# Data to examine
Lemma is_bulk_encodable v : is_bulk v = true -> encodable v = true.
Proof. intros Hv. apply basic_encodable. by rw Hv !orb_true_r. Qed.
Lemma is_integer_encodable v : is_integer v = true -> encodable v = true.
Proof. intros Hv. apply basic_encodable. by rw Hv !orb_true_r. Qed.
Lemma is_simple_encodable v : is_simple v = true -> encodable v = true.
Proof. intros Hv. apply basic_encodable. by rw Hv !orb_true_r. Qed.
Lemma is_error_encodable v : is_error v = true -> encodable v = true.
Proof. intros Hv. apply basic_encodable. by rw Hv. Qed.

#[local] Hint Resolve is_bulk_encodable is_integer_encodable is_simple_encodable is_error_encodable : carrot.

Lemma reply_encodable name v : reply_type name v = true -> encodable v = true.
Proof.
  unfold reply_type, result_type. intros Hv.
  repeat match type of Hv with
  | (if ?b then _ else _) = true => destruct b
  | _ || (if ?b then _ else _) = true => destruct b
  end; repeat (apply orb_true_iff in Hv as [Hv|Hv]); eauto using is_array_encodable with carrot; done.
Qed.

(** ** The handlers *)
Lemma bulks_array values : is_array is_bulk (stringArray values) = true.
Proof.
  unfold is_array, stringArray. cbn [vType vArray NewArray]. apply forallb_forall. intros x Hx.
  apply list_elem_of_In, list_elem_of_fmap in Hx as (y & -> & _). done.
Qed.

# Brief
Write out the records once more, precisely as they stand.

# Expected output
Lemma is_bulk_encodable v : is_bulk v = true -> encodable v = true.
Proof. intros Hv. apply basic_encodable. by rw Hv !orb_true_r. Qed.
Lemma is_integer_encodable v : is_integer v = true -> encodable v = true.
Proof. intros Hv. apply basic_encodable. by rw Hv !orb_true_r. Qed.
Lemma is_simple_encodable v : is_simple v = true -> encodable v = true.
Proof. intros Hv. apply basic_encodable. by rw Hv !orb_true_r. Qed.
Lemma is_error_encodable v : is_error v = true -> encodable v = true.
Proof. intros Hv. apply basic_encodable. by rw Hv. Qed.

#[local] Hint Resolve is_bulk_encodable is_integer_encodable is_simple_encodable is_error_encodable : carrot.

Lemma reply_encodable name v : reply_type name v = true -> encodable v = true.
Proof.
  unfold reply_type, result_type. intros Hv.
  repeat match type of Hv with
  | (if ?b then _ else _) = true => destruct b
  | _ || (if ?b then _ else _) = true => destruct b
  end; repeat (apply orb_true_iff in Hv as [Hv|Hv]); eauto using is_array_encodable with carrot; done.
Qed.

(** ** The handlers *)
Lemma bulks_array values : is_array is_bulk (stringArray values) = true.
Proof.
  unfold is_array, stringArray. cbn [vType vArray NewArray]. apply forallb_forall. intros x Hx.
  apply list_elem_of_In, list_elem_of_fmap in Hx as (y & -> & _). done.
Qed.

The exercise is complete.